La iglesia es llamada y enviada para cumplir el propósito redentor de Dios; llamada para restaurar.

MUY PERSONAL AUTOR 8/Jacqueline_Alencar 01 DE NOVIEMBRE DE 2020 14:00 h
Foto de José Amador Martín.

Pensaba en estos días en ese método misionero encarnacional del que tanto hablaba Juan Mackay. Él mismo lo llevó a la práctica en América Latina, sobre todo en los años que pasó en el Perú donde aparte de su ministerio se adentró en diversas realidades de este país, siempre desde una perspectiva evangélica, dejando huella hasta hoy. Así como Dios mismo se encarnó en este mundo para convivir con él durante un tiempo. De tal forma amó al mundo que no escatimó en medios, dando a su mismísimo Hijo, para que todos tuvieran la oportunidad de ser salvos. Ya conocemos en detalle ese su paso como un forastero cualquiera. Y dejó huella, y es la que debemos seguir, pues él es el misionero por excelencia.
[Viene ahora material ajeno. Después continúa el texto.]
(* ===== verification/UsageReport.v ===== *)
(** * UsageReport: reports over the usage events (src/src/service/usage.rs)

    A report sums the events of a range of Singapore days in total, by natural
    day, week or month and by account, token or model. A date is its number of days
    from 1970-01-01; what the calendar library says of a date is an interface. *)

From S2P Require Import Prelude Text F64 Json Http Model Pricing UsageParse Usage UsageStore.

(** ** Dates *)

(** [chrono::NaiveDate]: the representable days, a day's weekday from Monday, the
    first day of its month, and its [%Y-%m-%d] text, written and read. *)
Class Calendar := {
  naive_min : Z;
  naive_max : Z;
  days_from_monday : Z → Z;
  month_first : Z → Z;
  format_date : Z → string;
  parse_date : string → option Z;
}.

(** What is relied on: the range, which fits 32 bits and whose midnights are
    times; weeks have seven days that follow each other, and months are runs of
    days. *)
Class CalendarLaws `{Calendar} `{Chrono} : Prop := {
  naive_range : ity_min i32 ≤ naive_min ≤ 0 ∧ 0 ≤ naive_max ≤ ity_max i32;
  naive_midnight d : naive_min < d ≤ naive_max →
    in_chrono (d * day_ns - from_secs (8 * 3600)) = true;
  parse_in_range s d : parse_date s = Some d → naive_min ≤ d ≤ naive_max;
  weekday_range d : 0 ≤ days_from_monday d < 7;
  weekday_next d : days_from_monday (d + 1) = (days_from_monday d + 1) mod 7;
  month_first_le d : month_first d ≤ d;
  month_first_same d d' : month_first d ≤ d' ≤ d → month_first d' = month_first d;
}.

Section report.
Context `{Calendar} `{Chrono}.

(** [checked_add_signed(..).expect(..)] and [checked_sub_signed(..).expect(..)]. *)
Definition date_add (d n : Z) : outcome Z :=
  if (naive_min <=? d + n) && (d + n <=? naive_max) then Done (d + n) else Panic.

Definition sg_day_from_date (d : Z) : Z := to_i32_or_max d.

Definition date_from_sg_day (day : Z) : outcome Z := date_add 0 day.

Definition bucket_start (d : Z) (granularity : UsageGranularity) : outcome Z :=
  match granularity with
  | UG_Day => Done d
  | UG_Week => date_add d (- days_from_monday d)
  | UG_Month => Done (month_first d)
  end.

Definition singapore_midnight_utc (d : Z) : outcome DateTime :=
  dt_add (d * day_ns) (- from_secs (8 * 3600)).

(** ** Buckets *)

Record UsageBucket := mkBucket {
  ub_key : string;
  ub_start_date : Z;
  ub_end_date : Z;
  ub_start_at_utc : DateTime;
  ub_end_at_utc_exclusive : DateTime;
  ub_metrics : UsageMetrics;
}.

(** What is collected for a natural start. *)
Record Covered := mkCovered { cv_start : Z; cv_end : Z; cv_metrics : UsageMetrics }.

(** One turn of the loop over the days. *)
Definition cover_day (granularity : UsageGranularity) (by_day : gmap Z UsageMetrics) (date : Z)
    (buckets : gmap Z Covered) : outcome (gmap Z Covered) :=
  natural_start ← bucket_start date granularity;
  let entry := default (mkCovered date date metrics_default) (buckets !! natural_start) in
  let entry := entry <| cv_end := date |> in
  let entry := match by_day !! sg_day_from_date date with
               | Some metrics => entry <| cv_metrics := metrics_add (cv_metrics entry) metrics |>
               | None => entry
               end in
  Done (<[natural_start := entry]> buckets).

(** [n] days from [date] on; each turn ends by stepping to the next day. *)
Fixpoint cover_days (granularity : UsageGranularity) (by_day : gmap Z UsageMetrics) (n : nat)
    (date : Z) (buckets : gmap Z Covered) : outcome (gmap Z Covered) :=
  match n with
  | O => Done buckets
  | S n =>
      buckets ← cover_day granularity by_day date buckets;
      next ← date_add date 1;
      cover_days granularity by_day n next buckets
  end.

Definition days_between (start_date end_date : Z) : nat := Z.to_nat (end_date - start_date + 1).

(** A [BTreeMap] by date, in its order. *)
Definition date_entries {A} (m : gmap Z A) : list (Z * A) :=
  sort_by (λ a b, a.1 <=? b.1) (map_to_list m).

Definition finish_bucket (entry : Z * Covered) : outcome UsageBucket :=
  let '(natural_start, c) := entry in
  start_at ← singapore_midnight_utc (cv_start c);
  after ← date_add (cv_end c) 1;
  end_at ← singapore_midnight_utc after;
  Done (mkBucket (format_date natural_start) (cv_start c) (cv_end c) start_at end_at (cv_metrics c)).

Fixpoint collect_outcomes {A} (l : list (outcome A)) : outcome (list A) :=
  match l with
  | [] => Done []
  | o :: l => a ← o; l ← collect_outcomes l; Done (a :: l)
  end.

Definition build_buckets (start_date end_date : Z) (granularity : UsageGranularity)
    (by_day : gmap Z UsageMetrics) : outcome (list UsageBucket) :=
  buckets ← cover_days granularity by_day (days_between start_date end_date) start_date ∅;
  collect_outcomes (finish_bucket <$> date_entries buckets).

(** ** The report *)

Record UsageReportQuery := mkReportQuery {
  rq_start_date : Z;
  rq_end_date : Z;
  rq_granularity : UsageGranularity;
  rq_account_id : option Z;
  rq_api_token_id : option Z;
  rq_model : option string;
  rq_group_by : UsageGroupBy;
}.

Record UsageBreakdownRow := mkBreakdown {
  br_key : string;
  br_label : string;
  br_metrics : UsageMetrics;
}.

Record UsageReportData := mkReport {
  rp_granularity : UsageGranularity;
  rp_start_date : Z;
  rp_end_date : Z;
  rp_summary : UsageMetrics;
  rp_buckets : list UsageBucket;
  rp_breakdown : list UsageBreakdownRow;
}.

Definition group_key (row : DailyUsageRow) (group_by : UsageGroupBy) : string :=
  match group_by with
  | GB_Account | GB_ApiToken => int_to_string (dr_group_id row)
  | GB_Model => dr_group_text row
  end.

(** The loop over the rows: the total, by day, by key. *)
Definition add_to {K} `{Countable K} (k : K) (x : UsageMetrics) (m : gmap K UsageMetrics)
    : gmap K UsageMetrics :=
  <[k := metrics_add (default metrics_default (m !! k)) x]> m.

Definition sum_rows (group_by : UsageGroupBy) (rows : list DailyUsageRow)
    : UsageMetrics * gmap Z UsageMetrics * gmap string UsageMetrics :=
  foldl (λ '(summary, by_day, breakdown) row,
      (metrics_add summary (dr_metrics row),
       add_to (dr_sg_day row) (dr_metrics row) by_day,
       add_to (group_key row group_by) (dr_metrics row) breakdown))
    (metrics_default, ∅, ∅) rows.

(** Larger costs first, then more tokens, then by label. *)
Definition breakdown_le (a b : UsageBreakdownRow) : bool :=
  let cost r := um_known_cost_nano_usd (br_metrics r) in
  let total r := tokens_total (um_tokens (br_metrics r)) in
  (cost b <? cost a)
  || ((cost b =? cost a)
      && ((total b <? total a) || ((total b =? total a) && String.leb (br_label a) (br_label b)))).

Definition breakdown_rows (labels : gmap string string) (breakdown : gmap string UsageMetrics)
    : list UsageBreakdownRow :=
  sort_by breakdown_le
    ((λ '(key, metrics), mkBreakdown key (default key (labels !! key)) metrics)
       <$> btree_entries breakdown).

(** [into_iter().map(..).collect()] into a map: of two equal ids the last. *)
Definition labels_of (options : list UsageDimensionOption) : gmap string string :=
  foldl (λ m o, <[int_to_string (ud_id o) := ud_label o]> m) ∅ options.

Definition group_labels (group_by : UsageGroupBy) (min_sg_day : Z)
    (account_names token_names : gmap Z string) (s : UsageStore)
    : result AppError (gmap string string) * UsageStore :=
  match group_by with
  | GB_Model => (Ok ∅, s)
  | _ =>
      let '(r, s) := dimensions min_sg_day account_names token_names s in
      ((λ d, labels_of (match group_by with GB_Account => di_accounts d | _ => di_api_tokens d end))
         <$> r, s)
  end.

Definition report_filters (q : UsageReportQuery) : UsageFilters :=
  mkFilters (sg_day_from_date (rq_start_date q)) (sg_day_from_date (rq_end_date q))
    (rq_account_id q) (rq_api_token_id q) (rq_model q) (rq_group_by q).

(** The part after the statements. *)
Definition assemble_report (q : UsageReportQuery) (rows : list DailyUsageRow)
    (labels : gmap string string) : outcome UsageReportData :=
  let '(summary, by_day, breakdown) := sum_rows (rq_group_by q) rows in
  buckets ← build_buckets (rq_start_date q) (rq_end_date q) (rq_granularity q) by_day;
  Done (mkReport (rq_granularity q) (rq_start_date q) (rq_end_date q) summary buckets
          (breakdown_rows labels breakdown)).

Definition report (q : UsageReportQuery) (account_names token_names : gmap Z string)
    (s : UsageStore) : outcome (result AppError UsageReportData) * UsageStore :=
  let filters := report_filters q in
  let '(rows, s) := aggregate_daily filters s in
  match rows with
  | Err e => (Done (Err e), s)
  | Ok rows =>
      let '(labels, s) :=
        group_labels (rq_group_by q) (uf_start_sg_day filters) account_names token_names s in
      match labels with
      | Err e => (Done (Err e), s)
      | Ok labels => (Ok <$> assemble_report q rows labels, s)
      end
  end.

(** ** The query of a report (src/src/handler/router.rs) *)

Record UsageQuery := mkUsageQuery {
  uq_granularity : option string;
  uq_start_date : option string;
  uq_end_date : option string;
  uq_account_id : option Z;
  uq_api_token_id : option Z;
  uq_model : option string;
  uq_group_by : option string;
}.

Definition parse_usage_date (value : string) : result AppError Z :=
  ok_or (parse_date value)
    (BadRequest ("invalid date: " +:+ value +:+ "; expected YYYY-MM-DD")).

Definition singapore_today (now : DateTime) : outcome Z :=
  local ← dt_add now (from_secs (8 * 3600)); Done (local / day_ns).

Definition parse_granularity (s : string) : result AppError UsageGranularity :=
  if String.eqb s "day" then Ok UG_Day
  else if String.eqb s "week" then Ok UG_Week
  else if String.eqb s "month" then Ok UG_Month
  else Err (BadRequest "granularity must be day, week, or month").

Definition parse_group_by (s : string) : result AppError UsageGroupBy :=
  if String.eqb s "account" then Ok GB_Account
  else if String.eqb s "api_token" then Ok GB_ApiToken
  else if String.eqb s "model" then Ok GB_Model
  else Err (BadRequest "group_by must be account, api_token, or model").

(** The dates of a query and the checks on them. *)
Definition check_range (today min_date start_date end_date : Z) : result AppError unit :=
  if end_date <? start_date then Err (BadRequest "start_date must not be after end_date")
  else if today <? end_date
  then Err (BadRequest "end_date must not be in the future (Asia/Singapore)")
  else if start_date <? min_date
  then Err (BadRequest "start_date is outside the 365-day retention window")
  else if 365 <=? end_date - start_date
  then Err (BadRequest "usage date range must be at most 365 days")
  else Ok tt.

Definition check_ids (query : UsageQuery) : result AppError unit :=
  if is_some_and (uq_account_id query) (λ id, id <=? 0)
     || is_some_and (uq_api_token_id query) (λ id, id <=? 0)
  then Err (BadRequest "account_id and api_token_id must be positive") else Ok tt.

Definition validate_usage_query (query : UsageQuery) (now : DateTime)
    : outcome (result AppError UsageReportQuery) :=
  today ← singapore_today now;
  min_date ← date_add today (-364);
  match transpose (parse_usage_date <$> uq_end_date query) with
  | Err e => Done (Err e)
  | Ok end_date =>
      let end_date := default today end_date in
      match transpose (parse_usage_date <$> uq_start_date query) with
      | Err e => Done (Err e)
      | Ok start_date =>
          start_date ← (match start_date with Some d => Done d | None => date_add end_date (-29) end);
          Done
            (_ ← check_range today min_date start_date end_date;
             _ ← check_ids query;
             granularity ← parse_granularity (default "day" (uq_granularity query));
             group_by ← parse_group_by (default "model" (uq_group_by query));
             Ok (mkReportQuery start_date end_date granularity (uq_account_id query)
                   (uq_api_token_id query)
                   (opt_filter (λ model, negb (is_empty model)) (trim <$> uq_model query)) group_by))
      end
  end.
End report.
Apenas unas líneas pues no soy experta en estos temas, nada más observo mi realidad. Y esto me hace pensar en que la iglesia existe para la misión y si no es así no será iglesia. Si leemos la Biblia de principio a fin, allí está la misión de Dios, pues como señala Samuel Escobar” “La misión existe porque Dios es un Dios misionero que envía a su pueblo para que sea bendición a toda la humanidad. Hay un lado humano de la misión que se percibe en el movimiento de personas en la recolección de fondos, en el desarrollo de organizaciones misioneras, en la plantación de nuevas iglesias… sin embargo, la misión empieza en el corazón de Dios, y es su iniciativa a la cual los seres humanos respondemos. Los cristianos debemos siempre llevar a cabo la misión en actitud de humildad y dependencia de Dios. Cuando las dimensiones humanas de la tarea misionera se engrandecen y se vuelven lo determinante en la forma de llevar a cabo la misión, esta pasa a ser una actividad humana sin poder redentor” (“Cómo comprender la misión”; Certeza Unida, Buenos Aires, 2007).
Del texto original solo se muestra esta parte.